This is a suit in equity to cancel a deed to real estate. The chancellor nisi refused to decree cancellation, but entered a decree that the deed was a valid and binding conveyance, subject, however, to a life estate in plaintiff. Plaintiff, James M. Wilkerson, appealed from the decree and judgment.
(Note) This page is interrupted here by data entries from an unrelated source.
(** The bytes of an encoding, as sums. *)
Lemma term_utf8_encode_bytes (v : Z) :
  utf8_valid_ucs4 v = true ->
  term_utf8_encode v =
    if v <? 0x80 then [v]
    else if v <? 0x800 then [0xC0 + v / 64; 0x80 + v mod 64]
    else if v <? 0x10000 then
      [0xE0 + v / 4096; 0x80 + (v / 64) mod 64; 0x80 + v mod 64]
    else [0xF0 + v / 262144; 0x80 + (v / 4096) mod 64;
          0x80 + (v / 64) mod 64; 0x80 + v mod 64].
Proof.
  intros Hv. unfold term_utf8_encode. rewrite Hv.
  apply utf8_valid_ucs4_spec in Hv as [Hr _].
  destruct (Z.ltb_spec v 0x80); [reflexivity|].
  rewrite !encode_continuation, !Z.shiftr_div_pow2 by lia.
  change (2 ^ 6) with 64. change (2 ^ 12) with 4096.
  change (2 ^ 18) with 262144.
  destruct (Z.ltb_spec v 0x800).
  { change 0xC0 with (6 * 2 ^ 5) at 1.
    rewrite lor_disjoint_add
      by (change (2 ^ 5) with 32; Z.div_mod_to_equations; lia).
    reflexivity. }
  destruct (Z.ltb_spec v 0x10000).
  { change 0xE0 with (14 * 2 ^ 4) at 1.
    rewrite lor_disjoint_add
      by (change (2 ^ 4) with 16; Z.div_mod_to_equations; lia).
    reflexivity. }
  change 0xF0 with (30 * 2 ^ 3) at 1.
  rewrite lor_disjoint_add
    by (change (2 ^ 3) with 8; Z.div_mod_to_equations; lia).
  reflexivity.
Qed.

(** *** Sequences by ranges *)

Ltac no_test a :=
  lazymatch a with
  | context [Z.ltb _ _] => fail
  | context [Z.leb _ _] => fail
  | context [Z.eqb _ _] => fail
  | _ => idtac
  end.

Ltac decide_cmp :=
  repeat match goal with
         | |- context [Z.eqb ?a ?b] =>
             no_test a; no_test b; destruct (Z.eqb_spec a b); try lia
         | |- context [Z.ltb ?a ?b] =>
             no_test a; no_test b; destruct (Z.ltb_spec a b); try lia
         | |- context [Z.leb ?a ?b] =>
             no_test a; no_test b; destruct (Z.leb_spec a b); try lia
         end.

Ltac decide_cmp_in H :=
  repeat match type of H with
         | context [Z.eqb ?a ?b] =>
             no_test a; no_test b; destruct (Z.eqb_spec a b); try lia
         | context [Z.ltb ?a ?b] =>
             no_test a; no_test b; destruct (Z.ltb_spec a b); try lia
         | context [Z.leb ?a ?b] =>
             no_test a; no_test b; destruct (Z.leb_spec a b); try lia
         end.

Lemma utf8_seq_len_range (b0 : Z) : 0 <= utf8_seq_len b0 <= 4.
Proof. unfold utf8_seq_len. decide_cmp. Qed.

Lemma utf8_lead_spec (b : Z) :
  0 <= b < 256 ->
  utf8_lead b = if 2 <=? utf8_seq_len b
                then Some (utf8_seq_len b, utf8_payload b) else None.
Proof.
  intros Hb.
  apply (byte_forall
           (fun b => bool_decide
                       (utf8_lead b = if 2 <=? utf8_seq_len b
                                      then Some (utf8_seq_len b, utf8_payload b)
                                      else None))) in Hb.
  - by apply bool_decide_eq_true in Hb.
  - vm_compute. reflexivity.
Qed.

Lemma utf8_tail_range (lead i : Z) :
  0x80 <= utf8_tail_lo lead i <= utf8_tail_hi lead i /\
  utf8_tail_hi lead i <= 0xBF.
Proof. unfold utf8_tail_lo, utf8_tail_hi. decide_cmp. Qed.

Lemma utf8_is_continuation_range (lead i b : Z) :
  utf8_is_continuation lead i b = true -> 0x80 <= b <= 0xBF.
Proof.
  unfold utf8_is_continuation. intros H.
  apply andb_true_iff in H as [Hl Hh]. apply Z.leb_le in Hl, Hh.
  pose proof (utf8_tail_range lead i). lia.
Qed.
Lemma validation_failure_persists_nothing_witness :
  rejected Py.int (LogActivity "2024-12-09" "Running" "abc" "High")
  = Some NotNumeric /\
  step Py.int init (LogActivity "2024-12-09" "Running" "abc" "High")
  = (init, Failure NotNumeric) /\
  rejected Py.int (LogActivity "2024-12-09" "Running" "30" "")
  = Some MissingField /\
  step Py.int init (LogActivity "2024-12-09" "Running" "30" "")
  = (init, Failure MissingField).
Proof.
  split; [reflexivity|]. split.
  - exact (proj1 (proj2 (validation_failure_persists_nothing Py.int init
                           (LogActivity "2024-12-09" "Running" "abc" "High")
                           NotNumeric eq_refl))).
  - split; [reflexivity|].
    exact (proj1 (proj2 (validation_failure_persists_nothing Py.int init
                           (LogActivity "2024-12-09" "Running" "30" "")
                           MissingField eq_refl))).
Defined.



Lemma missing_field_first_witness :
  Py.int "abc" = None /\
  validate_activity Py.int "" "abc" "High" = Err MissingField /\
  log_activity Py.int "2024-12-09" "" "abc" "High" init
  = (init, Failure MissingField).
Proof.
  split; [reflexivity|].
  apply (missing_field_first Py.int "2024-12-09" "" "abc" "High" init).
  left. reflexivity.
Defined.

Lemma operations_are_independent_witness :
  goals (db (fst (log_activity Py.int "2024-12-09" "Running" "30" "High"
                    (fst (set_goals Py.int "5" "2000" init)))))
  = goals (db (fst (set_goals Py.int "5" "2000" init))) /\
  nutrition
    (mkStore (insert (activities setup_database)
                     (mkActivity "Running" 30 "High" "2024-12-09"))
             (nutrition setup_database) (goals setup_database))
  = nutrition setup_database.
Proof.
  split.
  - apply (proj1 (proj2 (proj2 (proj2 (operations_are_independent Py.int))))).
  - apply (proj1 (operations_are_independent Py.int)
             "2024-12-09" "Running" 30 "High" setup_database _ eq_refl).
Defined.


(** ** The scenarios of the specification, run *)

Example scenario_running :
  activity_list
    (fst (log_activity Py.int "2024-12-09" "Running" "30" "High" init))
  = "Running - 30 min - High - 2024-12-09" ++ nl.
Proof. vm_compute. reflexivity. Qed.

Example scenario_apple :
  nutrition_list
    (fst (log_nutrition Py.int "2024-12-09" "Apple" "95" "" "" "" init))
  = "Apple - 95 cal - 0g carbs - 0g protein - 0g fats - 2024-12-09" ++ nl.
Proof. vm_compute. reflexivity. Qed.

Example scenario_goals :
  open_summary_window
    (fst (run Py.int init [SetGoals "5" "2000"; SetGoals "7" "1800"]))
  = ["Your Current Goals:"; "Weekly Exercise: 7 hrs";
     "Daily Calorie Limit: 1800 cal"].
Proof. vm_compute. reflexivity. Qed.

Example scenario_rejected :
  snd (run Py.int init
         [LogActivity "2024-12-09" "Running" "abc" "High";
          LogActivity "2024-12-09" "Running" "30" "";
          LoadActivities])
  = [Failure NotNumeric; Failure MissingField; Success] /\
  activity_list
    (fst (run Py.int init
            [LogActivity "2024-12-09" "Running" "abc" "High";
             LogActivity "2024-12-09" "Running" "30" "";
             LoadActivities]))
  = "No activities logged yet." ++ nl.
Proof. vm_compute. split; reflexivity. Qed.

(** * Further properties

    What the callbacks, the views and the start-up do beyond the numbered
    properties above. *)

Section Cases.

Variable int : string -> option Z.

Lemma validate_activity_Ok name duration intensity x :
  validate_activity int name duration intensity = Ok x <->
  name <> "" /\ duration <> "" /\ intensity <> "" /\
  exists d, int duration = Some d /\ x = (name, d, intensity).
Proof.
  unfold validate_activity, to_int. rewrite <- !truthy_true.
  destruct (Py.truthy name), (Py.truthy duration), (Py.truthy intensity);
    simpl; try (split; [discriminate|intros (A & B & C & _); discriminate]).
  destruct (int duration) as [d|]; simpl; split.
  - intro H. inversion H. repeat split; eauto.
  - intros (_ & _ & _ & d' & Hd & ->). inversion Hd. reflexivity.
  - discriminate.
  - intros (_ & _ & _ & d' & Hd & _). discriminate.
Qed.

Lemma validate_nutrition_Ok food_item calories carbs protein fats x :
  validate_nutrition int food_item calories carbs protein fats = Ok x <->
  food_item <> "" /\ calories <> "" /\
  exists cal c p f,
    int calories = Some cal /\ optional_value int carbs = Some c /\
    optional_value int protein = Some p /\ optional_value int fats = Some f /\
    x = (food_item, cal, c, p, f).
Proof.
  unfold validate_nutrition, optional_value, to_int. rewrite <- !truthy_true.
  destruct (Py.truthy food_item), (Py.truthy calories);
    simpl; try (split; [discriminate|intros (A & B & _); discriminate]).
  destruct (int calories) as [cal|]; simpl;
    [|split; [discriminate|intros (_ & _ & ? & ? & ? & ? & H & _); discriminate]].
  destruct (if Py.truthy carbs then int carbs else Some 0) as [c|] eqn:Ec.
  2:{ split.
      - destruct (Py.truthy carbs); [rewrite Ec|]; discriminate.
      - intros (_ & _ & ? & ? & ? & ? & _ & H & _). discriminate. }
  destruct (if Py.truthy protein then int protein else Some 0) as [q|] eqn:Ep.
  2:{ split.
      - destruct (Py.truthy carbs); [rewrite Ec|]; simpl;
          (destruct (Py.truthy protein); [rewrite Ep|]; discriminate).
      - intros (_ & _ & ? & ? & ? & ? & _ & _ & H & _). discriminate. }
  destruct (if Py.truthy fats then int fats else Some 0) as [f|] eqn:Ef.
  2:{ split.
      - destruct (Py.truthy carbs); [rewrite Ec|]; simpl;
          (destruct (Py.truthy protein); [rewrite Ep|]; simpl);
          (destruct (Py.truthy fats); [rewrite Ef|]; discriminate).
      - intros (_ & _ & ? & ? & ? & ? & _ & _ & _ & H & _). discriminate. }
  assert (E : (c0 <- (if Py.truthy carbs
                      then match int carbs with
                           | Some n => Ok n
                           | None => Err NotNumeric
                           end
                      else Ok 0) ;;
               p0 <- (if Py.truthy protein
                      then match int protein with
                           | Some n => Ok n
                           | None => Err NotNumeric
                           end
                      else Ok 0) ;;
               f0 <- (if Py.truthy fats
                      then match int fats with
                           | Some n => Ok n
                           | None => Err NotNumeric
                           end
                      else Ok 0) ;;
               Ok (food_item, cal, c0, p0, f0))
              = Ok (food_item, cal, c, q, f)).
  { destruct (Py.truthy carbs); [rewrite Ec|inversion Ec]; simpl;
      (destruct (Py.truthy protein); [rewrite Ep|inversion Ep]; simpl);
      (destruct (Py.truthy fats); [rewrite Ef|inversion Ef]; reflexivity). }
  rewrite E. split.
  - intro H. inversion H. repeat split; try discriminate.
    exists cal, c, q, f. repeat split; reflexivity.
  - intros (_ & _ & cal' & c' & p' & f' & H1 & H2 & H3 & H4 & ->).
    inversion H1; inversion H2; inversion H3; inversion H4. reflexivity.
Qed.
Lettie B. Wilkerson, his wife, also plaintiff, did not appeal.

The salient facts adduced in behalf of plaintiff sustain the finding that, prior to July 2, 1923, plaintiff held title to and owned in fee simple real estate situated in Greene county, described, to-wit: "All of Lot One (1) and twenty-seven feet or enough off the North Side of Lot Two (2) in John S. Waddill's Addition to the city of Springfield, Missouri, to make sixty-feet fronting on Boonville Street, otherwise described as follows: Beginning at the Northwest corner of Lot One, John W. Waddill's Addition, thence South along the East side of Boonville Street sixty feet, thence East eighty-four feet, thence North sixty feet, thence West eighty-four feet to said Northwest Corner of Lot One in John S. Waddill's Addition to the city of Springfield, Missouri."

On July 2, 1923, plaintiff, without any reservation, limitation, condition or exception therein, conveyed by warranty deed the aforesaid real estate to defendant. Plaintiff...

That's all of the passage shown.